- Aim of the exercise
Even the shortest line counts, so transcribe all the data exactly.

- Exercise material

■ ■ ■ ■ ■

Lemma reconcile_jobs_effect jobs : NoDup (map Job_ID jobs) -> Forall (fun job => in_s64 (Job_ID job)) jobs ->
  forall s kept errs, working s.1 ->
  exists kept' es s', reconcile_jobs compile install inst jobs kept errs s = (Ok (kept', errs ++ es), s') /\ working s'.1 /\
    (forall id, id ∈ kept' <-> id ∈ kept \/ scheduled_in jobs id) /\
    (forall id, in_s64 id -> ~ scheduled_in jobs id -> artifacts s' id = artifacts s id) /\
    (forall job, job ∈ jobs -> host_scheduled job = true -> job_fate job s s' (es = [])).
Proof.
  induction jobs as [|job jobs IH]; intros Hnd Hin s kept errs Hw.
  { exists kept, [], s. rewrite app_nil_r. split_and!; [done|done| |done|].
    - intros id. split; [by left|]. intros [?|(? & Hj & _)]; [done|]. by apply not_elem_of_nil in Hj.
    - intros job Hj. by apply not_elem_of_nil in Hj. }
  apply NoDup_cons in Hnd as [Hn1 Hnd]. apply Forall_cons in Hin as [Hid Hin].
  destruct (reconcile_job_effect job s Hid Hw) as (v & s1 & E1 & Hw1 & Hv).
  cbn [reconcile_jobs]. rewrite (bind_step _ _ _ _ _ E1).
  assert (forall id, in_s64 id -> id <> Job_ID job -> artifacts s1 id = artifacts s id) as Hoth
    by (intros id H1 H2; by eapply reconcile_job_others).
  assert (forall id, scheduled_in jobs id -> id <> Job_ID job) as Hne.
  { intros id (j & Hj & <- & _) E. apply Hn1. rewrite <-E. by apply (list_elem_of_fmap_2 Job_ID jobs j). }
  assert (forall kept1 errs1 (sched : Prop), (host_scheduled job = true <-> sched) ->
    (forall id, id ∈ kept1 <-> id ∈ kept \/ (sched /\ id = Job_ID job)) ->
    (sched -> job_fate job s s1 (errs1 = [])) ->
    (~ sched -> artifacts s1 (Job_ID job) = artifacts s (Job_ID job)) ->
    exists kept' es s', reconcile_jobs compile install inst jobs kept1 (errs ++ errs1) s1 = (Ok (kept', errs ++ es), s') /\
      working s'.1 /\ (forall id, id ∈ kept' <-> id ∈ kept \/ scheduled_in (job :: jobs) id) /\
      (forall id, in_s64 id -> ~ scheduled_in (job :: jobs) id -> artifacts s' id = artifacts s id) /\
      (forall j, j ∈ job :: jobs -> host_scheduled j = true -> job_fate j s s' (es = []))) as Hgo.
  { intros kept1 errs1 sched Hsched Hkept Hfate Hskip.
    destruct (IH Hnd Hin s1 kept1 (errs ++ errs1) Hw1) as (kept' & es & s' & E & Hw' & Hk & Ha & Hf).
    exists kept', (errs1 ++ es), s'. rewrite app_assoc. split; [done|]. split; [done|].
    assert (artifacts s' (Job_ID job) = artifacts s1 (Job_ID job)) as Hlast.
    { apply Ha; [done|]. intros Hj. by apply Hne in Hj. }
    split; [|split].
    - intros id. rewrite Hk, Hkept, scheduled_cons, Hsched. tauto.
    - intros id H1 H2. rewrite scheduled_cons, Hsched in H2. destruct (decide (id = Job_ID job)) as [->|Hd].
      + rewrite Hlast. apply Hskip. tauto.
      + rewrite Ha by tauto. by apply Hoth.
    - intros j [->|Hj]%elem_of_cons Hh.
      + apply (fate_end _ _ s1 _ (errs1 = [])); [done|by intros [? ?]%app_nil|]. by apply Hfate, Hsched.
      + assert (scheduled_in jobs (Job_ID j)) as Hj' by by exists j.
        apply (fate_start _ _ s1); [apply Hoth; [|by apply Hne]|].
        * by apply (proj1 (Forall_forall _ _) Hin).
        * apply (fate_end _ _ s' _ (es = [])); [done|by intros [? ?]%app_nil|by apply Hf]. }
  destruct v as [|e|].
  - destruct Hv as [Hv1 Hv2]. destruct (Hgo kept [] False) as (kept' & es & s' & H); [by rewrite Hv1|set_solver|done|done|].
    exists kept', es, s'. by rewrite app_nil_r in H.
  - destruct Hv as [Hv1 Hv2]. apply (Hgo _ [e] True); [by rewrite Hv1|set_solver| |done].
    intros _. by apply (fate_end _ _ s1 _ False).
  - destruct Hv as [Hv1 Hv2].
    destruct (Hgo ({[Job_ID job]} ∪ kept) [] True) as (kept' & es & s' & H); [by rewrite Hv1|set_solver| |done|].
    + intros _. by apply (fate_end _ _ s1 _ True).
    + exists kept', es, s'. by rewrite app_nil_r in H.
Qed.
Lemma cron_word f : isCronField f = true -> word f.
Proof.
  unfold isCronField. intros [Hne Hf]%andb_true_iff. apply negb_true_iff, string_eqb_false in Hne. split; [done|].
  eapply string_forallb_impl; [|exact Hf]. unfold cron_field_char, plain_char. all_bytes.
Qed.

(** The line of a cron file that runs a command as root. *)
Lemma parse_root_line fields wrapper file managed :
  length fields = 5%nat -> forallb isCronField fields = true -> word wrapper -> Contains file "/cron.d/" = true ->
  line_body (Join " " (fields ++ ["root"; wrapper])) = (false, Join " " (fields ++ ["root"; wrapper])) /\
  parseCronLine (Join " " (fields ++ ["root"; wrapper])) file managed =
    Some (MkSysItem "cron" (Base file) (Join " " fields) wrapper file managed "" false).
Proof.
  intros Hlen Hf Hwr Hfile.
  assert (Forall word fields) as Hw.
  { apply Forall_forall. intros f Hin. apply cron_word. rewrite forallb_forall in Hf. by apply Hf, list_elem_of_In. }
  assert (Forall word (fields ++ ["root"; wrapper])) as Hall.
  { apply Forall_app. split; [done|]. apply Forall_cons. split; [by split|]. apply Forall_cons. by split. }
  assert (exists c r, cron_field_char c = true /\ Join " " (fields ++ ["root"; wrapper]) = String c r) as (c & r & Hc & El).
  { destruct fields as [|f fields]; [done|]. cbn [forallb] in Hf. apply andb_true_iff in Hf as [Hf _].
    unfold isCronField in Hf. apply andb_true_iff in Hf as [_ Hf]. apply Forall_cons in Hw as [[Hne _] _].
    destruct f as [|c f]; [done|]. cbn [string_forallb] in Hf. apply andb_true_iff in Hf as [Hc _].
    change ((String c f :: fields) ++ ["root"; wrapper]) with (String c f :: (fields ++ ["root"; wrapper])).
    rewrite Join_cons by by destruct fields. by eexists c, _. }
  assert (forall p, HasPrefix (Join " " (fields ++ ["root"; wrapper])) (String "#" p) = false) as Hnp.
  { intros p. rewrite El. cbn [HasPrefix]. destruct (ascii_eqb "#" c) eqn:E; [|done].
    apply ascii_eqb_true in E as <-. done. }
  split.
  - unfold line_body, sbOff. rewrite TrimSpace_words by (done || by destruct fields). by rewrite Hnp.
  - unfold parseCronLine. rewrite TrimSpace_words by (done || by destruct fields). rewrite Fields_words by done.
    rewrite (Hnp ""), orb_false_r. destruct (string_eqb _ "") eqn:E; [apply string_eqb_true in E; by rewrite E in El|].
    rewrite length_app, Hlen. cbn [length Nat.add Nat.ltb Nat.leb].
    rewrite take_app_length', drop_app_length' by done. rewrite Hf, Hfile. done.
Qed.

■ ■ ■ ■ ■

- Response to the exercise
Lemma reconcile_jobs_effect jobs : NoDup (map Job_ID jobs) -> Forall (fun job => in_s64 (Job_ID job)) jobs ->
  forall s kept errs, working s.1 ->
  exists kept' es s', reconcile_jobs compile install inst jobs kept errs s = (Ok (kept', errs ++ es), s') /\ working s'.1 /\
    (forall id, id ∈ kept' <-> id ∈ kept \/ scheduled_in jobs id) /\
    (forall id, in_s64 id -> ~ scheduled_in jobs id -> artifacts s' id = artifacts s id) /\
    (forall job, job ∈ jobs -> host_scheduled job = true -> job_fate job s s' (es = [])).
Proof.
  induction jobs as [|job jobs IH]; intros Hnd Hin s kept errs Hw.
  { exists kept, [], s. rewrite app_nil_r. split_and!; [done|done| |done|].
    - intros id. split; [by left|]. intros [?|(? & Hj & _)]; [done|]. by apply not_elem_of_nil in Hj.
    - intros job Hj. by apply not_elem_of_nil in Hj. }
  apply NoDup_cons in Hnd as [Hn1 Hnd]. apply Forall_cons in Hin as [Hid Hin].
  destruct (reconcile_job_effect job s Hid Hw) as (v & s1 & E1 & Hw1 & Hv).
  cbn [reconcile_jobs]. rewrite (bind_step _ _ _ _ _ E1).
  assert (forall id, in_s64 id -> id <> Job_ID job -> artifacts s1 id = artifacts s id) as Hoth
    by (intros id H1 H2; by eapply reconcile_job_others).
  assert (forall id, scheduled_in jobs id -> id <> Job_ID job) as Hne.
  { intros id (j & Hj & <- & _) E. apply Hn1. rewrite <-E. by apply (list_elem_of_fmap_2 Job_ID jobs j). }
  assert (forall kept1 errs1 (sched : Prop), (host_scheduled job = true <-> sched) ->
    (forall id, id ∈ kept1 <-> id ∈ kept \/ (sched /\ id = Job_ID job)) ->
    (sched -> job_fate job s s1 (errs1 = [])) ->
    (~ sched -> artifacts s1 (Job_ID job) = artifacts s (Job_ID job)) ->
    exists kept' es s', reconcile_jobs compile install inst jobs kept1 (errs ++ errs1) s1 = (Ok (kept', errs ++ es), s') /\
      working s'.1 /\ (forall id, id ∈ kept' <-> id ∈ kept \/ scheduled_in (job :: jobs) id) /\
      (forall id, in_s64 id -> ~ scheduled_in (job :: jobs) id -> artifacts s' id = artifacts s id) /\
      (forall j, j ∈ job :: jobs -> host_scheduled j = true -> job_fate j s s' (es = []))) as Hgo.
  { intros kept1 errs1 sched Hsched Hkept Hfate Hskip.
    destruct (IH Hnd Hin s1 kept1 (errs ++ errs1) Hw1) as (kept' & es & s' & E & Hw' & Hk & Ha & Hf).
    exists kept', (errs1 ++ es), s'. rewrite app_assoc. split; [done|]. split; [done|].
    assert (artifacts s' (Job_ID job) = artifacts s1 (Job_ID job)) as Hlast.
    { apply Ha; [done|]. intros Hj. by apply Hne in Hj. }
    split; [|split].
    - intros id. rewrite Hk, Hkept, scheduled_cons, Hsched. tauto.
    - intros id H1 H2. rewrite scheduled_cons, Hsched in H2. destruct (decide (id = Job_ID job)) as [->|Hd].
      + rewrite Hlast. apply Hskip. tauto.
      + rewrite Ha by tauto. by apply Hoth.
    - intros j [->|Hj]%elem_of_cons Hh.
      + apply (fate_end _ _ s1 _ (errs1 = [])); [done|by intros [? ?]%app_nil|]. by apply Hfate, Hsched.
      + assert (scheduled_in jobs (Job_ID j)) as Hj' by by exists j.
        apply (fate_start _ _ s1); [apply Hoth; [|by apply Hne]|].
        * by apply (proj1 (Forall_forall _ _) Hin).
        * apply (fate_end _ _ s' _ (es = [])); [done|by intros [? ?]%app_nil|by apply Hf]. }
  destruct v as [|e|].
  - destruct Hv as [Hv1 Hv2]. destruct (Hgo kept [] False) as (kept' & es & s' & H); [by rewrite Hv1|set_solver|done|done|].
    exists kept', es, s'. by rewrite app_nil_r in H.
  - destruct Hv as [Hv1 Hv2]. apply (Hgo _ [e] True); [by rewrite Hv1|set_solver| |done].
    intros _. by apply (fate_end _ _ s1 _ False).
  - destruct Hv as [Hv1 Hv2].
    destruct (Hgo ({[Job_ID job]} ∪ kept) [] True) as (kept' & es & s' & H); [by rewrite Hv1|set_solver| |done|].
    + intros _. by apply (fate_end _ _ s1 _ True).
    + exists kept', es, s'. by rewrite app_nil_r in H.
Qed.
Lemma cron_word f : isCronField f = true -> word f.
Proof.
  unfold isCronField. intros [Hne Hf]%andb_true_iff. apply negb_true_iff, string_eqb_false in Hne. split; [done|].
  eapply string_forallb_impl; [|exact Hf]. unfold cron_field_char, plain_char. all_bytes.
Qed.

(** The line of a cron file that runs a command as root. *)
Lemma parse_root_line fields wrapper file managed :
  length fields = 5%nat -> forallb isCronField fields = true -> word wrapper -> Contains file "/cron.d/" = true ->
  line_body (Join " " (fields ++ ["root"; wrapper])) = (false, Join " " (fields ++ ["root"; wrapper])) /\
  parseCronLine (Join " " (fields ++ ["root"; wrapper])) file managed =
    Some (MkSysItem "cron" (Base file) (Join " " fields) wrapper file managed "" false).
Proof.
  intros Hlen Hf Hwr Hfile.
  assert (Forall word fields) as Hw.
  { apply Forall_forall. intros f Hin. apply cron_word. rewrite forallb_forall in Hf. by apply Hf, list_elem_of_In. }
  assert (Forall word (fields ++ ["root"; wrapper])) as Hall.
  { apply Forall_app. split; [done|]. apply Forall_cons. split; [by split|]. apply Forall_cons. by split. }
  assert (exists c r, cron_field_char c = true /\ Join " " (fields ++ ["root"; wrapper]) = String c r) as (c & r & Hc & El).
  { destruct fields as [|f fields]; [done|]. cbn [forallb] in Hf. apply andb_true_iff in Hf as [Hf _].
    unfold isCronField in Hf. apply andb_true_iff in Hf as [_ Hf]. apply Forall_cons in Hw as [[Hne _] _].
    destruct f as [|c f]; [done|]. cbn [string_forallb] in Hf. apply andb_true_iff in Hf as [Hc _].
    change ((String c f :: fields) ++ ["root"; wrapper]) with (String c f :: (fields ++ ["root"; wrapper])).
    rewrite Join_cons by by destruct fields. by eexists c, _. }
  assert (forall p, HasPrefix (Join " " (fields ++ ["root"; wrapper])) (String "#" p) = false) as Hnp.
  { intros p. rewrite El. cbn [HasPrefix]. destruct (ascii_eqb "#" c) eqn:E; [|done].
    apply ascii_eqb_true in E as <-. done. }
  split.
  - unfold line_body, sbOff. rewrite TrimSpace_words by (done || by destruct fields). by rewrite Hnp.
  - unfold parseCronLine. rewrite TrimSpace_words by (done || by destruct fields). rewrite Fields_words by done.
    rewrite (Hnp ""), orb_false_r. destruct (string_eqb _ "") eqn:E; [apply string_eqb_true in E; by rewrite E in El|].
    rewrite length_app, Hlen. cbn [length Nat.add Nat.ltb Nat.leb].
    rewrite take_app_length', drop_app_length' by done. rewrite Hf, Hfile. done.
Qed.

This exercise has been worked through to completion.